3. We live amidst information overload these days. There’s just way too much information available at the touch of a button that our attention is the real currency. Given this situation, I have noticed that most of the interactions, in many blogs, have been reduced to just a like or a RT. While that is indeed discouraging, it does not mean they are completely useless.
For the blog owner:
If I blog about something and also have enabled the tweets to be counted under the comments, it means all related interactions (including actual comments to retweets and tweets) are collected under the blog. This is far more convenient than me trying to search Twitter, time and again, for who interacted with that content on Twitter, in the form of tweets and RTs. In fact, after a period of time, I may not get older tweets either!
This collection of Twitter-based interactions, when collected below the source content is fabulously contextual intelligence. When it comes to an actual comment, it is more about what the comment says and less about who says it. But the reverse is true for tweets added as comments – it is more about who says that, and less about what is said, since it is only a tweet/RT.
Every tweet below that blog post is context for me to understand that so-and-so person endorses it or has interacted with that content, in some way. That intelligence is up to me to put to good use when I’m chatting with that person again, on a similar topic.
Think of it this way – if I’m a stand-up comic and am performing in a room, a person who acknowledges by smiling becomes an important target. I may naturally look at him for the next pun and react to his smile more often during my performance.
A tweet is nothing but the equivalent of that smile/nod – it is a signal, in context to the topic of the blog post, from someone. When I put all the 3 together – my post (topic), the reaction (tweet) and the person (who), it becomes contextual intelligence for me.
For the blog post reader:
If I come across an interesting blog post on some topic, I tend to look for who interacted with the post. I look at the comments for counter opinions and reactions, and also look at the tweets and RTs to see who else has endorsed that point of view. This discovery of content-based connection helps me frame a network of people who have interacted with that topic.
Taking the stand-up comic act example – I’m in a stand-up comic act and am liking it. I notice a neighbor enjoying it too and smiling consistently for all those jokes that I seem to be enjoying. The first level of connection is that we both are in the same performance (we are reading the same blog post). Next, we seem to be enjoying the same jokes/puns (we both have interacted or are planning to interact with the blog post). I could use that context as intelligence.

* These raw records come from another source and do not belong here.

(** * WISPER ORACLES: calibration and uncertainty pipeline

    A shallow embedding of

    - [apply_cal+QC/scripts/pic2_fullcal.py]: the 2016 calibration of
      Picarro-2 ([pic2_cal16]) and its 2017/2018 cross-calibration onto
      Picarro-1 ([pic2_cal1718]);
    - [apply_cal+QC/uncertainty_estimation.py]: the Monte Carlo uncertainty
      runs and the polynomial surrogate fit.

    Numbers.  The scripts compute with IEEE-754 doubles through numpy and
    pandas.  A double is modelled by the real number it denotes, by an
    infinity or by [NaN]; rounding, overflow and the sign of zero are
    abstracted away: an operation on numbers yields the number that exact
    arithmetic gives, and an infinity arises only where the operation itself
    is infinite ([np.log(0)], a zero base with a negative exponent).

    Effects.  A script prints, reads and writes data files and may raise; a
    computation is a function of the world that returns an outcome and the
    world it leaves.  Plotting and the creation of the output directory at
    import time leave no trace in that world and are not modelled, beyond
    the columns a plot reads.  Code of other modules ([mc_sampler],
    [precisions], statsmodels' regression) enters as a parameter. *)

From Stdlib Require Import Reals Lra R_Ifp.
From stdpp Require Import gmap strings list pretty.

Local Open Scope R_scope.

(** ** Floating-point values *)

Inductive float : Type :=
  | NaN
  | Num (r : R)
  | Inf (negative : bool).

Declare Scope float_scope.
Delimit Scope float_scope with flt.
Bind Scope float_scope with float.

Definition is_nan (x : float) : bool :=
  match x with NaN => true | _ => false end.

Definition is_finite (x : float) : bool :=
  match x with Num _ => true | _ => false end.

Definition is_inf (x : float) : bool :=
  match x with Inf _ => true | _ => false end.

(** The sign of a number that is not zero: [true] when negative. *)
Definition is_negative (a : R) : bool :=
  if Rlt_dec a 0 then true else false.

(** Opposite infinities cancel to [NaN]. *)
Definition fadd (x y : float) : float :=
  match x, y with
  | Num a, Num b => Num (a + b)
  | Num _, Inf s => Inf s
  | Inf s, Num _ => Inf s
  | Inf s, Inf t => if Bool.eqb s t then Inf s else NaN
  | _, _ => NaN
  end.

Definition fsub (x y : float) : float :=
  match x, y with
  | Num a, Num b => Num (a - b)
  | Num _, Inf s => Inf (negb s)
  | Inf s, Num _ => Inf s
  | Inf s, Inf t => if Bool.eqb s t then NaN else Inf s
  | _, _ => NaN
  end.

(** Zero times an infinity is [NaN]. *)
Definition fmul (x y : float) : float :=
  match x, y with
  | Num a, Num b => Num (a * b)
  | Num a, Inf s => if Req_dec_T a 0 then NaN else Inf (xorb (is_negative a) s)
  | Inf s, Num a => if Req_dec_T a 0 then NaN else Inf (xorb s (is_negative a))
  | Inf s, Inf t => Inf (xorb s t)
  | _, _ => NaN
  end.

(** A double divided by a count that is not zero. *)
Definition fdiv_count (x : float) (n : nat) : float :=
  match x with
  | Num a => Num (a / INR n)
  | Inf s => Inf s
  | NaN => NaN
  end.

(** Unary plus ([float.__pos__], [np.positive]) returns its operand. *)
Definition fpos (x : float) : float := x.

(** The logarithm of one double: minus infinity at zero, [NaN] on negative
    numbers. *)
Definition flog (x : float) : float :=
  match x with
  | Num r =>
      if Rlt_dec 0 r then Num (ln r)
      else if Req_dec_T r 0 then Inf true
      else NaN
  | Inf false => Inf false
  | Inf true => NaN
  | NaN => NaN
  end.

(** A real is integral when it equals its integer part. *)
Definition is_integer (y : R) : bool :=
  if Req_dec_T (IZR (Int_part y)) y then true else false.

(** [**] on doubles (C [pow]): [x ** 0] is [1] for every [x], [NaN]
    included; [1 ** y] is [1] for every [y]; a negative base needs an
    integral exponent, whose parity gives the sign; a zero base with a
    negative exponent is infinite; an infinite base or exponent gives zero
    or an infinity. *)
Definition fpow (x y : float) : float :=
  match x, y with
  | _, Num b =>
      if Req_dec_T b 0 then Num 1
      else match x with
           | NaN => NaN
           | Num a =>
               if Rlt_dec 0 a then Num (Rpower a b)
               else if Req_dec_T a 0 then
                 (if Rlt_dec 0 b then Num 0 else Inf false)
               else if is_integer b then
                 (if Z.odd (Int_part b) then Num (- Rpower (- a) b)
                  else Num (Rpower (- a) b))
               else NaN
           | Inf false => if Rlt_dec 0 b then Inf false else Num 0
           | Inf true =>
               if Rlt_dec 0 b then
                 (if is_integer b && Z.odd (Int_part b) then Inf true
                  else Inf false)
               else Num 0
           end
  | Num a, NaN => if Req_dec_T a 1 then Num 1 else NaN
  | Num a, Inf s =>
      if Req_dec_T a 1 then Num 1
      else if Req_dec_T a (-1) then Num 1
      else if Rlt_dec (Rabs a) 1 then (if s then Inf false else Num 0)
      else (if s then Num 0 else Inf false)
  | Inf _, Inf s => if s then Num 0 else Inf false
  | _, _ => NaN
  end.
(** ** Outcomes of the watcher's methods *)

(** The replace branch after a successful load, outcome by outcome. *)
Lemma add_dataframe_loads_run (w : World) (p : string) (df : DataFrame) (st : State) :
  read_csv w p = Returned df ->
  add_dataframe w p st =
  let st1 := sent (ReplaceTable (table_name p) df)
               (set_dataframes (<[p := df]> (dataframes st))
                  (called (AddDataframe p) st)) in
  match io_failure w (ReplaceTable (table_name p) df) with
  | Some e => (st1, Raised e)
  | None =>
      let st2 := sent (SelectAll (table_name p))
                   (set_tables (<[table_name p := df]> (tables st)) st1) in
      match io_failure w (SelectAll (table_name p)) with
      | Some e => (st2, Raised e)
      | None =>
          match <[table_name p := df]> (tables st) !! sql_table w (table_name p) with
          | Some t => (logged (DEBUG_ROWS (rows t)) st2, Returned tt)
          | None =>
              (st2, Raised (OperationalError
                              ("no such table: " +:+ sql_table w (table_name p))))
          end
      end
  end.
Proof.
  intros Hload. rewrite (add_dataframe_loads w p df st Hload).
  unfold bind, DataFrame_to_sql, engine_select_all, logging_debug_rows. simpl.
  destruct (io_failure w (ReplaceTable (table_name p) df)); simpl;
    [reflexivity|].
  destruct (io_failure w (SelectAll (table_name p))); [reflexivity|].
  destruct (<[table_name p := df]> (tables st) !! sql_table w (table_name p));
    reflexivity.
Qed.

(** A load that raises: nothing but the call is recorded. *)
Lemma add_dataframe_raises_run (w : World) (p : string) (e : Exception) (st : State) :
  read_csv w p = Raised e ->
  add_dataframe w p st =
  (called (AddDataframe p) st,
   match e with
   | FileNotFoundError | EmptyDataError => Returned tt
   | _ => Raised e
   end).
Proof.
  intros Hload. unfold add_dataframe, bind, spy, ret, raise. rewrite Hload.
  destruct e; reflexivity.
Qed.

(** The drop after the deletion of a tracked entry, outcome by outcome. *)
Lemma remove_dataframe_tracked_run (w : World) (p : string) (df : DataFrame) (st : State) :
  dataframes st !! p = Some df ->
  remove_dataframe w p st =
  let st1 := sent (DropTable (table_name p))
               (set_dataframes (delete p (dataframes st))
                  (called (RemoveDataframe p) st)) in
  match io_failure w (DropTable (table_name p)) with
  | Some e => (st1, Raised e)
  | None =>
      match tables st !! sql_table w (table_name p) with
      | Some _ =>
          (set_tables (delete (sql_table w (table_name p)) (tables st)) st1,
           Returned tt)
      | None =>
          (st1, Raised (OperationalError
                          ("no such table: " +:+ sql_table w (table_name p))))
      end
  end.
Proof.
  intros H. rewrite (remove_dataframe_tracked w p df st H).
  unfold engine_drop_table. simpl.
  destruct (io_failure w (DropTable (table_name p))); [reflexivity|].
  destruct (tables st !! sql_table w (table_name p)); reflexivity.
Qed.

Lemma remove_dataframe_tables (w : World) (p : string) (st : State) :
  tables (fst (remove_dataframe w p st)) =
  match dataframes st !! p, io_failure w (DropTable (table_name p)) with
  | Some _, None => delete (sql_table w (table_name p)) (tables st)
  | _, _ => tables st
  end.
Proof.
  destruct (dataframes st !! p) as [df|] eqn:H.
  - rewrite (remove_dataframe_tracked_run w p df st H). simpl.
    destruct (io_failure w (DropTable (table_name p))); [reflexivity|].
    destruct (tables st !! sql_table w (table_name p)) eqn:Ht; simpl;
      [reflexivity|].
    symmetry. now apply delete_id.
  - now rewrite (remove_dataframe_untracked w p st H).
Qed.

(** X5. [add_dataframe] raises in four cases only: [read_csv] raised
    something other than the two exceptions it handles, the replace failed,
    the read that follows failed, or the database took the name spliced
    into that read for a table that is not there.  The [KeyError] of the
    dictionary read never occurs; and when the database takes the name for
    the table of that name, the read finds the table just written. *)
Theorem add_dataframe_outcome (w : World) (p : string) (st : State) :
  snd (add_dataframe w p st) =
  match read_csv w p with
  | Returned df =>
      match io_failure w (ReplaceTable (table_name p) df) with
      | Some e => Raised e
      | None =>
          match io_failure w (SelectAll (table_name p)) with
          | Some e => Raised e
          | None =>
              match <[table_name p := df]> (tables st)
                    !! sql_table w (table_name p) with
              | Some _ => Returned tt
              | None =>
                  Raised (OperationalError
                            ("no such table: " +:+ sql_table w (table_name p)))
              end
          end
      end
  | Raised FileNotFoundError | Raised EmptyDataError => Returned tt
  | Raised e => Raised e
  end /\
  (sql_table w (table_name p) = table_name p ->
   forall df,
     read_csv w p = Returned df ->
     io_failure w (ReplaceTable (table_name p) df) = None ->
     io_failure w (SelectAll (table_name p)) = None ->
     snd (add_dataframe w p st) = Returned tt).
Proof.
  split.
  - destruct (read_csv w p) as [df|e] eqn:Hload.
    + rewrite (add_dataframe_loads_run w p df st Hload). simpl.
      destruct (io_failure w (ReplaceTable (table_name p) df)); [reflexivity|].
      destruct (io_failure w (SelectAll (table_name p))); [reflexivity|].
      destruct (<[table_name p := df]> (tables st) !! sql_table w (table_name p));
        reflexivity.
    + rewrite (add_dataframe_raises_run w p e st Hload). now destruct e.
  - intros Hreads df Hload Hreplace Hselect.
    rewrite (add_dataframe_loads_run w p df st Hload). simpl.
    now rewrite Hreplace, Hselect, Hreads, lookup_insert_eq.
Qed.


(** X8. [add_dataframe] and [remove_dataframe] on a path [p] leave every
    other key of the dictionary as it was, whatever the outcome; and
    [remove_dataframe] leaves every table as it was but the one the
    database takes the spliced name for. *)
Theorem watcher_methods_touch_one_key (w : World) (p : string) (st : State) :
  (forall q, q <> p ->
     dataframes (fst (add_dataframe w p st)) !! q = dataframes st !! q /\
     dataframes (fst (remove_dataframe w p st)) !! q = dataframes st !! q) /\
  (forall name, name <> sql_table w (table_name p) ->
     tables (fst (remove_dataframe w p st)) !! name = tables st !! name).
Proof.
  split.
  - intros q Hq. rewrite add_dataframe_dataframes, remove_dataframe_dataframes.
    split.
    + destruct (read_csv w p); [|reflexivity]. now rewrite lookup_insert_ne.
    + now rewrite lookup_delete_ne.
  - intros name Hname. rewrite remove_dataframe_tables.
    destruct (dataframes st !! p); [|reflexivity].
    destruct (io_failure w (DropTable (table_name p))); [reflexivity|].
    now rewrite lookup_delete_ne.
Qed.

(** X9. [add_dataframe] twice in the same surroundings leaves the
    dictionary and the tables as one call does. *)
Theorem add_dataframe_twice_is_once (w : World) (p : string) (st : State) :
  dataframes (fst (add_dataframe w p (fst (add_dataframe w p st)))) =
  dataframes (fst (add_dataframe w p st)) /\
  tables (fst (add_dataframe w p (fst (add_dataframe w p st)))) =
  tables (fst (add_dataframe w p st)).
Proof.
  rewrite !add_dataframe_dataframes, !add_dataframe_tables.
  destruct (read_csv w p) as [df|]; [|now split].
  split; [apply insert_insert_eq|].
  destruct (io_failure w (ReplaceTable (table_name p) df)); [reflexivity|].
  apply insert_insert_eq.
Qed.

(** ** Events on a database that runs the statements *)





(** X11. Two tracked paths name the same table, and the database runs the
    drop and takes the name spliced into it for the table of that name.
    Removing the one path drops the table under the other, which stays
    tracked; removing the other afterwards raises, for there is no such
    table any more. *)
Theorem shared_table_is_dropped_under_the_other_path
    (w : World) (p q : string) (dp dq t : DataFrame) (st : State)
    (Hdistinct : p <> q)
    (Hshared : table_name p = table_name q)
    (Hp : dataframes st !! p = Some dp)
    (Hq : dataframes st !! q = Some dq)
    (Htable : tables st !! table_name p = Some t)
    (Hdrop : io_failure w (DropTable (table_name p)) = None)
    (Hreads : sql_table w (table_name p) = table_name p) :
  snd (remove_dataframe w p st) = Returned tt /\
  dataframes (fst (remove_dataframe w p st)) !! q = Some dq /\
  tables (fst (remove_dataframe w p st)) !! table_name q = None /\
  snd (remove_dataframe w q (fst (remove_dataframe w p st))) =
  Raised (OperationalError ("no such table: " +:+ table_name q)).
Proof.
  assert (Hq' : dataframes (fst (remove_dataframe w p st)) !! q = Some dq).
  { rewrite remove_dataframe_dataframes. now rewrite lookup_delete_ne. }
  assert (Ht' : tables (fst (remove_dataframe w p st)) !! table_name q = None).
  { rewrite remove_dataframe_tables, Hp, Hdrop, Hreads, <- Hshared.
    apply lookup_delete_eq. }
  split; [|split; [exact Hq'|split; [exact Ht'|]]].
  - rewrite (remove_dataframe_tracked_run w p dp st Hp). simpl.
    now rewrite Hdrop, Hreads, Htable.
  - rewrite (remove_dataframe_tracked_run w q dq _ Hq'). simpl.
    rewrite <- Hshared, Hdrop, Hreads. rewrite Hshared. now rewrite Ht'.
Qed.

Lemma shared_table_is_dropped_under_the_other_path_witness :
  "a.csv" <> "a.b.csv" /\
  table_name "a.csv" = table_name "a.b.csv" /\
  snd (remove_dataframe (mkWorld (disk []) healthy) "a.b.csv"
         (fst (remove_dataframe (mkWorld (disk []) healthy) "a.csv"
                 (mkState {["a.csv" := orders_v1; "a.b.csv" := orders_v2]}
                    {["a" := orders_v2]} [] [] []))))
  = Raised (OperationalError ("no such table: " +:+ table_name "a.b.csv")).
Proof.
  split; [discriminate|]. split; [reflexivity|].
  refine (proj2 (proj2 (proj2 (shared_table_is_dropped_under_the_other_path
            (mkWorld (disk []) healthy) "a.csv" "a.b.csv"
            orders_v1 orders_v2 orders_v2
            (mkState {["a.csv" := orders_v1; "a.b.csv" := orders_v2]}
               {["a" := orders_v2]} [] [] [])
            _ eq_refl eq_refl eq_refl eq_refl eq_refl eq_refl)))).
  discriminate.
Defined.

(** The state after an accepted moved notification whose destination
    loads, the source being tracked, on a database that runs every
    statement and takes both names for the tables of those names. *)
Lemma dispatch_moved_accepted_run
    (w : World) (event : FileSystemEvent) (d0 df : DataFrame) (st : State) :
  event_type event = EVENT_TYPE_MOVED ->
  is_directory event = false ->
  endswith (src_path event) ".csv" = true ->
  dest_path event <> src_path event ->
  dataframes st !! src_path event = Some d0 ->
  read_csv w (dest_path event) = Returned df ->
  accepts_all w ->
  sql_table w (table_name (dest_path event)) = table_name (dest_path event) ->
  sql_table w (table_name (src_path event)) = table_name (src_path event) ->
  dataframes (fst (dispatch w event st)) =
  delete (src_path event) (<[dest_path event := df]> (dataframes st)) /\
  tables (fst (dispatch w event st)) =
  delete (table_name (src_path event))
    (<[table_name (dest_path event) := df]> (tables st)) /\
  snd (dispatch w event st) =
  match <[table_name (dest_path event) := df]> (tables st)
        !! table_name (src_path event) with
  | Some _ => Returned tt
  | None =>
      Raised (OperationalError ("no such table: " +:+ table_name (src_path event)))
  end.
Proof.
  intros Hkind Hfile Hcsv Hne Hsrc Hload Hw Hdest Hsource.
  rewrite (dispatch_accepted_run w event st Hfile Hcsv), Hkind, on_moved_run.
  simpl.
  rewrite (add_dataframe_loads_run w (dest_path event) df _ Hload). simpl.
  rewrite !Hw, Hdest, lookup_insert_eq. simpl.
  match goal with
  | |- context [remove_dataframe w (src_path event) ?s] => set (st1 := s)
  end.
  assert (Hsrc1 : dataframes st1 !! src_path event = Some d0).
  { subst st1. simpl. now rewrite lookup_insert_ne. }
  rewrite (remove_dataframe_tracked_run w (src_path event) d0 st1 Hsrc1). simpl.
  rewrite Hw, Hsource.
  destruct (<[table_name (dest_path event) := df]> (tables st)
            !! table_name (src_path event)) eqn:Ht; simpl.
  - repeat split.
  - split; [reflexivity|]. split; [|reflexivity].
    symmetry. now apply delete_id.
Qed.
(** * ProCast: quote extraction and card rendering

    A shallow embedding of the Python package [procast] (configuration,
    transcription, quote extraction, card generation and the command line
    interface) together with the properties its specification states.

    Conventions of the embedding:
    - a Python [str] is the list of its Unicode code points ([str]);
    - JSON-like Python objects are the inductive [value]; a [dict] keeps
      insertion order and is an association list;
    - a [float] that is only stored and compared is a rational ([Q]);
    - effects (console output, file writes, raised exceptions) are threaded
      through the monad [M] over an explicit [world]. *)

From Stdlib Require Import ZArith NArith QArith Bool String Ascii List Lia.
From Stdlib Require Import Permutation Sorted.
From Stdlib Require DecimalFacts DecimalN.
Import ListNotations.

Local Open Scope string_scope.
Local Open Scope N_scope.
Local Open Scope Z_scope.
Local Open Scope list_scope.

Set Implicit Arguments.
#[local] Set Warnings "-register-all".

(* ================================================================== *)
(** * Python strings *)
(* ================================================================== *)

Module Py.

(** A character is a Unicode code point; a [str] is a sequence of them. *)
Definition char := N.
Definition str := list char.

(** [a == b] on strings. *)
Fixpoint str_eqb (a b : str) : bool :=
  match a, b with
  | [], [] => true
  | x :: a', y :: b' => (x =? y)%N && str_eqb a' b'
  | _, _ => false
  end.

(** Source literals are written as UTF-8 text and decoded to code points. *)
Fixpoint utf8_decode (bs : list N) : str :=
  match bs with
  | [] => []
  | b0 :: r0 =>
    if (b0 <? 0x80)%N then b0 :: utf8_decode r0
    else match r0 with
    | [] => []
    | b1 :: r1 =>
      if (b0 <? 0xE0)%N
      then ((b0 - 0xC0) * 0x40 + (b1 - 0x80))%N :: utf8_decode r1
      else match r1 with
      | [] => []
      | b2 :: r2 =>
        if (b0 <? 0xF0)%N
        then ((b0 - 0xE0) * 0x1000 + (b1 - 0x80) * 0x40 + (b2 - 0x80))%N
               :: utf8_decode r2
        else match r2 with
        | [] => []
        | b3 :: r3 =>
          ((b0 - 0xF0) * 0x40000 + (b1 - 0x80) * 0x1000
             + (b2 - 0x80) * 0x40 + (b3 - 0x80))%N :: utf8_decode r3
        end
      end
    end
  end.

Definition u (s : string) : str :=
  utf8_decode (map N_of_ascii (list_ascii_of_string s)).

(** The newline and the double quote, and a string between quotes. *)
Definition nl : str := [0x0A%N].
Definition dq : str := [0x22%N].
Definition quoted (s : str) : str := dq ++ s ++ dq.

(** Truthiness of a string or list: empty is false. *)
Definition nonempty {A} (l : list A) : bool :=
  match l with [] => false | _ :: _ => true end.

(** [sep.join(parts)] *)
Fixpoint join (sep : str) (parts : list str) : str :=
  match parts with
  | [] => []
  | [p] => p
  | p :: rest => p ++ sep ++ join sep rest
  end.

(** [str.isspace] for one character: the code points CPython treats as
    whitespace, which are the separators of [str.split()]. *)
Definition isspace (c : char) : bool :=
  ((0x09 <=? c) && (c <=? 0x0D) || (0x1C <=? c) && (c <=? 0x20)
   || (c =? 0x85) || (c =? 0xA0) || (c =? 0x1680)
   || (0x2000 <=? c) && (c <=? 0x200A)
   || (c =? 0x2028) || (c =? 0x2029) || (c =? 0x202F)
   || (c =? 0x205F) || (c =? 0x3000))%N.

(** [text.split()]: maximal runs of non-whitespace characters. *)
Fixpoint split_ws_from (word : str) (s : str) : list str :=
  match s with
  | [] => if nonempty word then [word] else []
  | c :: rest =>
    if isspace c
    then (if nonempty word then word :: split_ws_from [] rest
          else split_ws_from [] rest)
    else split_ws_from (word ++ [c]) rest
  end.

Definition split (s : str) : list str := split_ws_from [] s.

(** [s.split(sep)] for a one-character separator: every occurrence cuts,
    empty pieces are kept. *)
Fixpoint split_on_from (sep : char) (piece : str) (s : str) : list str :=
  match s with
  | [] => [piece]
  | c :: rest =>
    if (c =? sep)%N then piece :: split_on_from sep [] rest
    else split_on_from sep (piece ++ [c]) rest
  end.

Definition split_on (sep : char) (s : str) : list str :=
  split_on_from sep [] s.

(** [str(n)] for an [int]. *)
Fixpoint digits_of_uint (d : Decimal.uint) : str :=
  match d with
  | Decimal.Nil => []
  | Decimal.D0 d => 0x30%N :: digits_of_uint d
  | Decimal.D1 d => 0x31%N :: digits_of_uint d
  | Decimal.D2 d => 0x32%N :: digits_of_uint d
  | Decimal.D3 d => 0x33%N :: digits_of_uint d
  | Decimal.D4 d => 0x34%N :: digits_of_uint d
  | Decimal.D5 d => 0x35%N :: digits_of_uint d
  | Decimal.D6 d => 0x36%N :: digits_of_uint d
  | Decimal.D7 d => 0x37%N :: digits_of_uint d
  | Decimal.D8 d => 0x38%N :: digits_of_uint d
  | Decimal.D9 d => 0x39%N :: digits_of_uint d
  end.

Definition str_of_N (n : N) : str := digits_of_uint (N.to_uint n).

Definition str_of_int (z : Z) : str :=
  match z with
  | Z0 => str_of_N 0
  | Zpos p => str_of_N (Npos p)
  | Zneg p => 0x2D%N :: str_of_N (Npos p)
  end.

(** [t] starts with [s]. *)
Definition prefix (s t : str) : Prop := exists post, t = s ++ post.

(** [s] occurs in [t] as a contiguous substring. *)
Definition substring (s t : str) : Prop :=
  exists pre post, t = pre ++ s ++ post.

End Py.
Import Py.

(* ================================================================== *)
(** * Python objects, exceptions and effects *)
(* ================================================================== *)

(** JSON-like Python objects.  A [float] is represented by the rational it
    denotes (the code only stores and compares floats); a [dict] keeps its
    insertion order. *)
Inductive value : Type :=
| VNone
| VBool (b : bool)
| VInt (z : Z)
| VFloat (q : Q)
| VStr (s : str)
| VList (l : list value)
| VDict (d : list (str * value)).

Definition dict := list (str * value).

Module Dict.

(** [d[k]] when [k in d] *)
Fixpoint lookup (d : dict) (k : str) : option value :=
  match d with
  | [] => None
  | (k', v) :: rest => if str_eqb k' k then Some v else lookup rest k
  end.

(** [d.get(k, default)] *)
Definition get (d : dict) (k : str) (default : value) : value :=
  match lookup d k with Some v => v | None => default end.

End Dict.

(** Truthiness, as tested by [if x:], [x or y] and [not x]. *)
Definition truthy (v : value) : bool :=
  match v with
  | VNone => false
  | VBool b => b
  | VInt z => negb (z =? 0)
  | VFloat q => negb (Qeq_bool q 0)
  | VStr s => nonempty s
  | VList l => nonempty l
  | VDict d => nonempty d
  end.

For example, I could walk up to this person in the break and use the common jokes as a introduction, ‘I noticed we’re laughing at the same jokes! I’m Karthik…’. You get the drift to what I can do in the blog post example? It becomes easier since it may be on Twitter, or via email, but both have a strong context from what I have observed about that person.
So, to sum up – no, I don’t consider comments to be same as tweets and RTs in a blog’s comments section. But that doesn’t mean these seemingly frivolous tweets and RTs are worth derision. They have some value and it is up to us to utilize them.